Grep patterns are limited regular expressions in the style of ed(1); it uses a compact nondeterministic algorithm. Egrep patterns are full regular expressions; it uses a fast deterministic algorithm that sometimes needs exponential space. Fgrep patterns are fixed strings; it is fast and compact.
The following options are recognized.
- -v
- All lines but those matching are printed.
- -c
- Only a count of matching lines is printed.
- -l
- The names of files with matching lines are listed (once) separated by newlines.
- -n
- Each line is preceded by its line number in the file.
- -b
- Each line is preceded by the block number on which it was found. This is sometimes useful in locating disk block numbers by context.
- -s
- No output is produced, only status.
- -h
- Do not print filename headers with output lines.
- -y
- Lower case letters in the pattern will also match upper case letters in the input (grep only).
- -e expression
- Same as a simple expression argument, but useful when the expression begins with a -.
- -f file
- The regular expression (egrep) or string list (fgrep) is taken from the file.
- -x
- (Exact) only lines matched in their entirety are printed (fgrep only).
Care should be taken when using the characters $ * [ ^ | ? ´ " ( ) and \ in the expression as they are also meaningful to the Shell. It is safest to enclose the entire expression argument in single quotes ´ ´.
Fgrep searches for lines that contain one of the (newline-separated) strings.
Egrep accepts extended regular expressions. In the following description `character' excludes newline:
- A \ followed by a single character matches that character.
- The character ^ ($) matches the beginning (end) of a line.
- A . matches any character.
- A single character not otherwise endowed with special meaning matches that character.

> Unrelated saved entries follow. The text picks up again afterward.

(* ===== verification/RilMaps.v ===== *)
(** * Reading page protections (ril-shim/k50sv1_ril_shim.c, mappingProt)

    [mappingProt] reads /proc/self/maps line by line with [fgets] and [sscanf].
    The text of the file is a byte list (or nothing when it cannot be opened);
    what the two library functions do with it is written out.  [render_maps] is
    the format proc(5) documents, and the round trip shows that on such a text
    the function returns exactly the protection of the mapping that contains the
    address. *)

From S2P Require Import Prelude CMem.

Definition PROT_NONE : Z := 0.
Definition PROT_READ : Z := 1.
Definition PROT_WRITE : Z := 2.
Definition PROT_EXEC : Z := 4.

(** ** fgets and sscanf *)

(** The successive results of [fgets(line, room + 1, f)]: through the newline, or
    [room] characters of a longer line. *)
Fixpoint fgets_all (size : nat) (acc : list Z) (room : nat) (text : list Z) : list (list Z) :=
  match text with
  | [] => match acc with [] => [] | _ => [rev acc] end
  | c :: text =>
      if (c =? 10) || (room <=? 1)%nat then rev (c :: acc) :: fgets_all size [] size text
      else fgets_all size (c :: acc) (room - 1) text
  end.

Fixpoint span (P : Z -> bool) (l : list Z) : list Z * list Z :=
  match l with
  | [] => ([], [])
  | c :: l' => if P c then let '(a, b) := span P l' in (c :: a, b) else ([], l)
  end.

Definition isspace (c : Z) : bool := (c =? 32) || ((9 <=? c) && (c <=? 13)).

Definition hex_digit (c : Z) : option Z :=
  if (48 <=? c) && (c <=? 57) then Some (c - 48)
  else if (97 <=? c) && (c <=? 102) then Some (c - 87)
  else if (65 <=? c) && (c <=? 70) then Some (c - 55)
  else None.

Definition is_hex (c : Z) : bool := bool_decide (is_Some (hex_digit c)).

Definition hex_value (ds : list Z) : Z :=
  fold_left (fun v c => v * 16 + default 0 (hex_digit c)) ds 0.

(** The conversion [%llx]: white space, a sign, an optional 0x, digits; a value
    that does not fit becomes ULLONG_MAX. *)
Definition scan_llx (s : list Z) : option (Z * list Z) :=
  let s := snd (span isspace s) in
  let '(neg, s) := match s with
                   | c :: s' => if c =? 45 then (true, s')
                                else if c =? 43 then (false, s') else (false, s)
                   | [] => (false, s)
                   end in
  let s := match s with
           | z :: c :: s' => if (z =? 48) && ((c =? 120) || (c =? 88)) then s' else s
           | _ => s
           end in
  let '(ds, rest) := span is_hex s in
  match ds with
  | [] => None
  | _ => let v := hex_value ds in
         let v := if v <? 2 ^ 64 then v else 2 ^ 64 - 1 in
         Some (if (neg : bool) then u64 (- v) else v, rest)
  end.

(** [sscanf(line, "%llx-%llx %7s", &start, &end, perms) == 3]. *)
Definition scan_line (line : list Z) : option (Z * Z * list Z) :=
  '(start, s) ← scan_llx line;
  match s with
  | c :: s =>
      if negb (c =? 45) then None else
      '(end_, s) ← scan_llx s;
      let perms := take 7 (fst (span (fun c => negb (isspace c)) (snd (span isspace s)))) in
      match perms with [] => None | _ => Some (start, end_, perms) end
  | [] => None
  end.

(** The array [perms] holds the characters and a terminator; a later element is
    indeterminate. *)
Definition perm_char (perms : list Z) (i : nat) : option Z := (perms ++ [NUL]) !! i.

(** ** mappingProt *)

Fixpoint scan_maps (lines : list (list Z)) (addr : Z) : option Z :=
  match lines with
  | [] => Some (-1)
  | line :: lines =>
      match scan_line (fst (span (fun c => negb (c =? NUL)) line)) with
      | None => scan_maps lines addr
      | Some (start, end_, perms) =>
          if (addr <? start) || (end_ <=? addr) then scan_maps lines addr else
          r ← perm_char perms 0; w ← perm_char perms 1; x ← perm_char perms 2;
          let prot := PROT_NONE in
          let prot := if r =? 114 then Z.lor prot PROT_READ else prot in
          let prot := if w =? 119 then Z.lor prot PROT_WRITE else prot in
          let prot := if x =? 120 then Z.lor prot PROT_EXEC else prot in
          Some prot
      end
  end.

(** [maps] is the text of /proc/self/maps, [None] when fopen fails. *)
Definition mappingProt (maps : option (list Z)) (addr : Z) : option Z :=
  match maps with
  | None => Some (-1)
  | Some text => scan_maps (fgets_all 511 [] 511 text) addr
  end.

(** ** The documented format *)

Record vma := mk_vma {
  v_start : Z; v_end : Z;
  v_r : bool; v_w : bool; v_x : bool; v_shared : bool;
  v_rest : list Z; (* offset, device, inode and path *)
}.

Definition digit_char (d : Z) : Z := if d <? 10 then 48 + d else 87 + d.

Fixpoint hex_fixed (n : nat) (z : Z) : list Z :=
  match n with
  | O => []
  | S n => hex_fixed n (z / 16) ++ [digit_char (z mod 16)]
  end.

(** The kernel prints addresses with at least eight digits. *)
Definition hex_width (z : Z) : nat := Nat.max 8 (Z.to_nat (Z.log2 z / 4 + 1)).

Definition render_vma (v : vma) : list Z :=
  hex_fixed (hex_width (v_start v)) (v_start v) ++ [45] ++
  hex_fixed (hex_width (v_end v)) (v_end v) ++ [32] ++
  [if v_r v then 114 else 45; if v_w v then 119 else 45; if v_x v then 120 else 45;
   if v_shared v then 115 else 112] ++ [32] ++ v_rest v ++ [10].

Definition render_maps (vs : list vma) : list Z := concat (map render_vma vs).

Definition vma_ok (v : vma) : Prop :=
  is_u64 (v_start v) /\ is_u64 (v_end v) /\ (length (render_vma v) <= 511)%nat /\
  Forall (fun c => c <> 10 /\ c <> NUL) (v_rest v).

Definition vma_prot (v : vma) : Z :=
  (if v_r v then PROT_READ else 0) + (if v_w v then PROT_WRITE else 0) +
  (if v_x v then PROT_EXEC else 0).

Definition in_vma (addr : Z) (v : vma) : bool := (v_start v <=? addr) && (addr <? v_end v).

(** ** Lemmas *)

Lemma span_app P a b :
  Forall (fun c => P c = true) a -> match b with c :: _ => P c = false | [] => True end ->
  span P (a ++ b) = (a, b).
Proof.
  intros Ha Hb. induction Ha as [|c a Hc _ IH]; simpl.
  - destruct b as [|c b]; simpl; [done|]. by rewrite Hb.
  - by rewrite Hc, IH.
Qed.

Lemma span_head_false P c l : P c = false -> span P (c :: l) = ([], c :: l).
Proof. intros Hc. simpl. by rewrite Hc. Qed.

Lemma digit_char_range d : 0 <= d < 16 -> 48 <= digit_char d <= 57 \/ 97 <= digit_char d <= 102.
Proof. unfold digit_char. intros. destruct (Z.ltb_spec d 10); lia. Qed.

Lemma hex_digit_char d : 0 <= d < 16 -> hex_digit (digit_char d) = Some d.
Proof.
  intros Hd. unfold hex_digit, digit_char. destruct (Z.ltb_spec d 10).
  - rewrite (proj2 (andb_true_iff _ _)) by (split; lia). f_equal. lia.
  - rewrite (proj2 (andb_false_iff _ _)) by (right; lia).
    rewrite (proj2 (andb_true_iff _ _)) by (split; lia). f_equal. lia.
Qed.

Lemma hex_fixed_digits n z : Forall (fun c => exists d, 0 <= d < 16 /\ c = digit_char d) (hex_fixed n z).
Proof.
  revert z. induction n as [|n IH]; intros z; simpl; [constructor|].
  apply Forall_app. split; [apply IH|]. constructor; [|constructor].
  exists (z mod 16). split; [apply Z.mod_pos_bound; lia|done].
Qed.

Lemma hex_fixed_value n z : hex_value (hex_fixed n z) = z mod 16 ^ Z.of_nat n.
Proof.
  revert z. induction n as [|n IH]; intros z; [simpl; by rewrite Z.mod_1_r|].
  unfold hex_value in *. simpl hex_fixed. rewrite fold_left_app. simpl.
  rewrite IH, hex_digit_char by (apply Z.mod_pos_bound; lia). simpl.
  rewrite Nat2Z.inj_succ, Z.pow_succ_r by lia.
  rewrite Z.rem_mul_r by lia. lia.
Qed.

Lemma hex_width_enough z : is_u64 z -> z < 16 ^ Z.of_nat (hex_width z).
Proof.
  intros [Hz _]. destruct (decide (z = 0)) as [->|]; [vm_compute; done|].
  apply Z.lt_le_trans with (16 ^ (Z.log2 z / 4 + 1)).
  - apply Z.lt_le_trans with (2 ^ (Z.succ (Z.log2 z))); [apply Z.log2_spec; lia|].
    change 16 with (2 ^ 4). pose proof (Z.log2_nonneg z).
    rewrite <- Z.pow_mul_r by (try apply Z.add_nonneg_nonneg; try apply Z.div_pos; lia).
    apply Z.pow_le_mono_r; [lia|]. pose proof (Z.div_mod (Z.log2 z) 4 ltac:(lia)).
    pose proof (Z.mod_pos_bound (Z.log2 z) 4 ltac:(lia)). lia.
  - apply Z.pow_le_mono_r; [lia|]. unfold hex_width. lia.
Qed.

Lemma digits_are_hex ds :
  Forall (fun c => exists d, 0 <= d < 16 /\ c = digit_char d) ds -> Forall (fun c => is_hex c = true) ds.
Proof.
  intros H. eapply Forall_impl; [exact H|]. intros c (d & Hd & ->). unfold is_hex.
  rewrite hex_digit_char by done. done.
Qed.

(** Reading back a printed address. *)
Lemma scan_llx_render n z c rest :
  (2 <= n)%nat -> is_u64 z -> z < 16 ^ Z.of_nat n -> is_hex c = false ->
  scan_llx (hex_fixed n z ++ c :: rest) = Some (z, c :: rest).
Proof.
  intros Hn [Hz0 Hz1] Hzn Hc.
  pose proof (hex_fixed_digits n z) as Hd. pose proof (digits_are_hex _ Hd) as Hx.
  pose proof (span_app is_hex _ (c :: rest) Hx Hc) as Hspan.
  pose proof (hex_fixed_value n z) as Hv. rewrite Z.mod_small in Hv by done.
  assert (length (hex_fixed n z) = n) as Hlen.
  { clear. revert z. induction n as [|n IH]; intros z; [done|]. simpl. rewrite length_app, IH. simpl. lia. }
  destruct (hex_fixed n z) as [|d0 [|d1 ds]]; simpl in Hlen; [lia|lia|].
  inversion_clear Hd as [|? ? (e0 & He0 & Hd0) Hd']. inversion_clear Hd' as [|? ? (e1 & He1 & Hd1) _].
  apply digit_char_range in He0, He1. rewrite <- Hd0 in He0. rewrite <- Hd1 in He1.
  unfold scan_llx. rewrite <- app_comm_cons, span_head_false by (unfold isspace; lia). cbn [snd].
  rewrite (proj2 (Z.eqb_neq d0 45)), (proj2 (Z.eqb_neq d0 43)) by lia. rewrite <- app_comm_cons.
  rewrite (proj2 (Z.eqb_neq d1 120)), (proj2 (Z.eqb_neq d1 88)), andb_false_r by lia.
  rewrite <- !app_comm_cons in Hspan. rewrite Hspan, Hv.
  by rewrite (proj2 (Z.ltb_lt _ _)) by lia.
Qed.

Lemma hex_width_ge z : (2 <= hex_width z)%nat.
Proof. unfold hex_width. lia. Qed.

Definition perms_of (v : vma) : list Z :=
  [if v_r v then 114 else 45; if v_w v then 119 else 45; if v_x v then 120 else 45;
   if v_shared v then 115 else 112].

Lemma scan_line_render v :
  is_u64 (v_start v) -> is_u64 (v_end v) ->
  scan_line (render_vma v) = Some (v_start v, v_end v, perms_of v).
Proof.
  intros Hs He. unfold render_vma, scan_line. cbn [app].
  rewrite scan_llx_render by (try apply hex_width_ge; try apply hex_width_enough; done).
  cbn [mbind option_bind]. rewrite Z.eqb_refl. cbn [negb].
  rewrite scan_llx_render by (try apply hex_width_ge; try apply hex_width_enough; done).
  cbn [mbind option_bind].
  unfold perms_of. by destruct (v_r v), (v_w v), (v_x v), (v_shared v).
Qed.

(** Nothing in a rendered line before its end is a newline or a terminator. *)
Lemma render_vma_chars v :
  Forall (fun c => c <> 10 /\ c <> NUL) (v_rest v) ->
  exists body, render_vma v = body ++ [10] /\ Forall (fun c => c <> 10 /\ c <> NUL) body.
Proof.
  intros Hr.
  assert (forall n z, Forall (fun c => c <> 10 /\ c <> NUL) (hex_fixed n z)) as Hh.
  { intros n z. eapply Forall_impl; [apply hex_fixed_digits|].
    intros c (d & Hd & ->). apply digit_char_range in Hd. lia. }
  eexists (hex_fixed (hex_width (v_start v)) (v_start v) ++ [45] ++
    hex_fixed (hex_width (v_end v)) (v_end v) ++ [32] ++ perms_of v ++ [32] ++ v_rest v).
  split; [unfold render_vma, perms_of; by rewrite <- !(assoc_L (++))|].
  repeat (apply Forall_app; split); try done; try apply Hh.
  - repeat constructor; lia.
  - repeat constructor; lia.
  - unfold perms_of. destruct (v_r v), (v_w v), (v_x v), (v_shared v); repeat constructor; lia.
  - repeat constructor; lia.
Qed.

Lemma fgets_line size body acc room text :
  Forall (fun c => c <> 10 /\ c <> NUL) body -> (length body < room)%nat ->
  fgets_all size acc room (body ++ 10 :: text) =
    (rev acc ++ body ++ [10]) :: fgets_all size [] size text.
Proof.
  intros Hb. revert acc room. induction Hb as [|c body [Hc _] _ IH]; intros acc room Hr; simpl.
  - done.
  - rewrite (proj2 (Z.eqb_neq c 10)) by done. simpl in Hr.
    rewrite (proj2 (Nat.leb_gt room 1)) by lia. simpl. rewrite IH by lia. simpl.
    by rewrite <- (assoc_L (++)).
Qed.

Lemma fgets_render vs : Forall vma_ok vs -> fgets_all 511 [] 511 (render_maps vs) = map render_vma vs.
Proof.
  induction 1 as [|v vs (_ & _ & Hl & Hr) _ IH]; [done|].
  destruct (render_vma_chars v Hr) as (body & Hb & Hc). unfold render_maps. simpl.
  rewrite Hb in *. rewrite length_app in Hl. simpl in Hl. rewrite <- (assoc_L (++)). simpl.
  rewrite fgets_line by (done || lia). unfold render_maps in IH; by rewrite IH.
Qed.

Lemma scan_maps_render vs addr :
  Forall vma_ok vs ->
  scan_maps (map render_vma vs) addr =
    Some (match List.find (in_vma addr) vs with Some v => vma_prot v | None => -1 end).
Proof.
  induction 1 as [|v vs (Hs & He & _ & Hr) _ IH]; [done|]. simpl.
  assert (fst (span (fun c => negb (c =? NUL)) (render_vma v)) = render_vma v) as ->.
  { destruct (render_vma_chars v Hr) as (body & -> & Hb). pose proof (span_app (fun c => negb (c =? NUL)) (body ++ [10]) []) as Hspan.
    rewrite app_nil_r in Hspan. rewrite Hspan; [done| |done]. apply Forall_app. split; [|by repeat constructor].
    eapply Forall_impl; [exact Hb|]. intros c [_ ?]. simpl. by rewrite (proj2 (Z.eqb_neq _ _)). }
  rewrite scan_line_render by done. unfold in_vma at 1.
  replace ((v_start v <=? addr) && (addr <? v_end v))
    with (negb ((addr <? v_start v) || (v_end v <=? addr))) by lia.
  destruct ((addr <? v_start v) || (v_end v <=? addr)); simpl; [done|].
  unfold vma_prot. by destruct (v_r v), (v_w v), (v_x v), (v_shared v).
Qed.

(** C40: On a maps file in the documented format with lines of at most 511
    characters, mappingProt returns exactly the protection of the first mapping
    that contains the address, and -1 when there is none or the file cannot be
    opened; it never reads an indeterminate character of its buffer. *)
Theorem mappingProt_render vs addr :
  Forall vma_ok vs ->
  mappingProt None addr = Some (-1) /\
  mappingProt (Some (render_maps vs)) addr =
    Some (match List.find (in_vma addr) vs with Some v => vma_prot v | None => -1 end).
Proof.
  intros Hv. split; [done|]. unfold mappingProt. rewrite fgets_render by done.
  by apply scan_maps_render.
Qed.

Definition sample_vmas : list vma :=
  [mk_vma 0x7a000000 0x7a002000 true false true false (lit "00000000 fd:00 12 /vendor/lib64/a.so");
   mk_vma 0x7a002000 0x7a003000 true false false false (lit "00002000 fd:00 12 /vendor/lib64/a.so");
   mk_vma 0x7fff12340000 0x7fff12361000 true true false true []].

Lemma sample_vmas_ok : Forall vma_ok sample_vmas.
Proof.
  assert (forall l, forallb (fun c => negb (c =? 10) && negb (c =? 0)) l = true ->
            Forall (fun c => c <> 10 /\ c <> NUL) l) as Hf.
  { intros l. induction l as [|c l IH]; simpl; intros Hl; constructor; zb; [lia|auto]. }
  repeat (apply Forall_cons; split); try apply Forall_nil; try done; split_and!;
    try (vm_compute; split; done); try (apply Hf; reflexivity); vm_compute; lia.
Qed.

Lemma mappingProt_render_witness :
  mappingProt (Some (render_maps sample_vmas)) 0x7a002ff8 = Some PROT_READ.
Proof. exact (proj2 (mappingProt_render sample_vmas 0x7a002ff8 sample_vmas_ok)). Defined.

- A string enclosed in brackets [] matches any single character from the string. Ranges of ASCII character codes may be abbreviated as in `a-z0-9'. A ] may occur only as the first character of the string. A literal - must be placed where it can't be mistaken as a range indicator.
- A regular expression followed by * (+, ?) matches a sequence of 0 or more (1 or more, 0 or 1) matches of the regular expression.
- Two regular expressions concatenated match a match of the first followed by a match of the second.
- Two regular expressions separated by | or newline match either a match for the first or a match for the second.
- A regular expression enclosed in parentheses matches a match for the regular expression.
The order of precedence of operators at the same parenthesis level is [] then *+? then concatenation then | and newline.
SEE ALSO
ed(1), sed(1), sh(1)
DIAGNOSTICS
Exit status is 0 if any matches are found, 1 if none, 2 for syntax errors or inaccessible files.
BUGS
Ideally there should be only one grep, but we don't know a single algorithm that spans a wide enough range of space-time tradeoffs.
Lines are limited to 256 characters; longer lines are truncated.